La sentenza 20676 della Corte di Cassazione è entrata nel merito della stabile organizzazione, uno dei requisiti fondamentali quando si parla di Irap (Imposta Regionale sulle Attività Produttive): secondo gli “ermellini”, infatti, tale elemento viene a configurarsi in merito a una società straniera che si trova in Italia quando si certifica l’affidamento della cura degli affari nel territorio del nostro paese a una struttura che può avere o meno la personalità giuridica. Il caso era stato creato dal sequestro preventivo di alcuni beni di una società a responsabilità limitata, con tanto di procedimento penale ai danni di un imprenditore. Le accuse mosse sono state quella di omessa dichiarazione e di sottrazione fraudolenta al versamento dei tributi. In pratica, era stato riconosciuto come legittimo l’intero sequestro, così come l’intera attività condotta dalla Finanza dal punto di vista ispettivo.

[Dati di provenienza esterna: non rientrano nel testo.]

(** X16. In every reachable session every price in the cart is finite: a
    row whose price is a NaN or an infinity halts before its button.  So
    the table of the cart is built without error; its column of prices
    holds the prices cast to 64-bit integers, each the price truncated
    toward zero when that fits 64 bits; and the renderer builds its lines
    for every text. *)
Theorem cart_prices_are_finite `{Runtime} (s : SessionState) :
  reachable s ->
  forallb finite_price (cart s) = true
  /\ cart_table (cart s)
     = Ok (StDataframe
             (map (fun item => (item_name item, astype_int (item_price item)))
                  (cart s)))
  /\ (forall item, In item (cart s) ->
        exists z,
          int_of_float (item_price item) = Ok z
          /\ astype_int (item_price item)
             = if (- 2 ^ 63 <=? z) && (z <? 2 ^ 63) then Int64 z
               else OutOfRange)
  /\ forall label text,
       exists ps,
         List.length ps = List.length (cart s)
         /\ submission_lines label (PyInt (budget s)) (cart s) text
            = Ok (display_lines label (budget s)
                    (combine (map (fun item => py_str (item_name item)) (cart s))
                             ps)
                    text).
Proof.
  intros Hr. destruct (reachable_consistent s Hr) as (_ & _ & _ & Hf).
  split; [exact Hf|]. split; [|split].
  - apply cart_table_finite, Hf.
  - intros item Hin.
    pose proof (proj1 (forallb_forall _ _) Hf item Hin) as Hfin.
    destruct (int_of_float_of_finite _ Hfin) as [z Hz].
    exists z. split; [exact Hz|]. apply astype_int_truncates, Hz.
  - intros label text.
    destruct (truncated_prices_finite (cart s) Hf) as (ps & Hps & Hlen).
    exists ps. split; [exact Hlen|].
    rewrite submission_lines_display, Hps. reflexivity.
Qed.

(** X21. Finite prices do not make a finite total.  When the sum of the
    prices of a cart is a float that is not finite, the summary of the cart
    halts on both screens right after the table of the prices cast to
    64-bit integers: [int] raises on the total,
    [OverflowError] for an infinity and [ValueError] for a NaN, and neither
    the total nor what is left of the budget is shown. *)
Theorem total_that_is_not_finite_halts_the_summary `{Runtime}
  (w : world) (items : list CartItem) (f : float) (remaining : pynum) :
  items <> [] ->
  forallb finite_price items = true ->
  py_sum (map item_price items) = PyFloat f ->
  finite_float f = false ->
  let table := table_of items in
  shop_cart_summary items (py_sum (map item_price items)) w
  = (Halt (Uncaught (int_error f)), shown w table)
  /\ result_cart_summary items (py_sum (map item_price items)) remaining w
     = (Halt (Uncaught (int_error f)), shown w table).
Proof.
  intros Hne Hfin Hsum Hf table.
  assert (Hint : py_int (PyFloat f) = Halt (Uncaught (int_error f))).
  { cbn [py_int]. unfold int_of_float, int_error. unfold finite_float in Hf.
    destruct (Prim2SF f); try discriminate; reflexivity. }
  rewrite Hsum. destruct items as [|item items]; [destruct Hne; reflexivity|].
  unfold shop_cart_summary, result_cart_summary.
  rewrite (cart_table_finite _ Hfin). fold table.
  split; do 2 script_step; apply bind_halt; unfold lift; rewrite Hint;
    reflexivity.
Qed.

(** X17. A run that no click triggered, with the text area as the session
    left it, changes nothing: the session and the files are as before, on
    each of the three screens. *)
Theorem run_without_event_changes_nothing `{Runtime}
  (inp : inputs) (s : SessionState) (fs : list png_file) :
  clicked inp = None ->
  text_area_input inp = None ->
  page s = "mission" \/ page s = "shop" \/ page s = "result" ->
  session (snd (run inp s fs)) = s
  /\ files (snd (run inp s fs)) = fs.
Proof.
  intros Hclick Htext Hpage.
  assert (Hp : forall b, pressed inp b = false)
    by (intros b; unfold pressed; rewrite Hclick; reflexivity).
  set (I := fun w : world => session w = s /\ files w = fs).
  change (I (snd (run inp s fs))).
  destruct Hpage as [Hpage|[Hpage|Hpage]]; unfold run.
  - rewrite main_mission by exact Hpage.
    destruct (mission_page_run inp {| session := s; screen := []; files := fs |})
      as (amount & _ & ->).
    rewrite Hp. split; reflexivity.
  - rewrite main_shop by exact Hpage.
    apply wp_snd. apply (shop_page_hoare inp I I).
    + intros w e _ Hw. exact Hw.
    + intros [idx Ha]. rewrite Hclick in Ha. discriminate.
    + auto.
    + rewrite Hp. discriminate.
    + intros c w [Hw _]. unfold shop_back, shop_checkout.
      wp_steps. rewrite Hp. wp_steps. rewrite Hp. exact Hw.
    + split; reflexivity.
  - rewrite main_result by exact Hpage.
    apply wp_snd. apply (result_page_hoare inp I I).
    + intros w e _ Hw. exact Hw.
    + auto.
    + rewrite Hp. discriminate.
    + intros s0 w [[Hs Hf] Hs0]. rewrite Hs in Hs0. subst s0.
      unfold result_back, result_submit. wp_steps. cbv zeta.
      rewrite Htext. wp_steps. rewrite Hp. wp_steps. rewrite Hp.
      split; [|exact Hf].
      cbn [shown with_session session]. rewrite Hs. apply with_reason_same.
    + split; reflexivity.
Qed.

(* ===================================================================== *)
(** * Whole amounts: prices, totals and what is left of the budget *)
(* ===================================================================== *)

Lemma finite_float_whole k : Z.abs k < 2 ^ 53 -> finite_float (Z2float k) = true.
Proof.
  intros Hk. unfold finite_float. rewrite Prim2SF_Z2float by exact Hk.
  destruct (whole_cases k Hk) as [[_ ->] | (s & p & _ & _ & ->)]; reflexivity.
Qed.

(** [int(float(k))] is [k] for a whole number below 2^53. *)
Lemma int_of_float_whole k : Z.abs k < 2 ^ 53 -> int_of_float (Z2float k) = Ok k.
Proof.
  intros Hk. unfold int_of_float. rewrite Prim2SF_Z2float by exact Hk.
  destruct (whole_cases k Hk) as [[-> ->] | (s & p & -> & Hp & ->)];
    [reflexivity|].
  unfold canon. cbn [trunc_SF]. f_equal. f_equal.
  pose proof (digits_le_53 p Hp) as Hd.
  set (d := Zpos (digits2_pos p)) in *.
  assert (Hd1 : 1 <= d) by (unfold d; lia).
  rewrite Zpos_shl, Z2Nat.id by lia.
  destruct (Z.leb_spec 0 (d - 53)) as [He|He].
  - replace (d - 53) with 0 by lia. replace (53 - d) with 0 by lia.
    rewrite Z.pow_0_r. lia.
  - replace (- (d - 53)) with (53 - d) by lia.
    apply Z.div_mul. apply Z.pow_nonzero; lia.
Qed.

(** [astype(int)] gives a whole price below 2^53 back unchanged. *)
Lemma astype_int_whole k : Z.abs k < 2 ^ 53 -> astype_int (Z2float k) = Int64 k.
Proof.
  intros Hk. rewrite (astype_int_truncates _ k (int_of_float_whole k Hk)).
  assert (H63 : 2 ^ 53 < 2 ^ 63) by (apply Z.pow_lt_mono_r; lia).
  destruct (Z.leb_spec (- 2 ^ 63) k); [|lia].
  destruct (Z.ltb_spec k (2 ^ 63)); [reflexivity|lia].
Qed.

Dichiarazioni fraudolente: le responsabilità dei contribuenti

Una dichiarazione dei redditi non fedele alla realtà e presentata da un intermediario fiscale può comportare delle conseguenze non certo piacevoli per il contribuente: in effetti, nel caso in cui l’intermediario stesso sia stato condannato penalmente per truffa, allora il dichiarante dovrà ancora pagare la somma dovuta, con tanto di una maggiorazione per gli interessi, ma senza alcuna sanzione pecuniaria. La Corte di Cassazione si è espressa in questa maniera con la propria sentenza 8630 di quasi due settimane fa. Tutto è nato da una vicenda che ha visto coinvolto un contribuente; quest’ultimo ha impugnato una cartella di pagamento, la quale gli era stata notificata a causa di un controllo formale della propria dichiarazione. La richiesta del Fisco è stata quella di pagare le somme a titolo dell’Imposta sul Reddito delle Persone Fisiche (Irpef).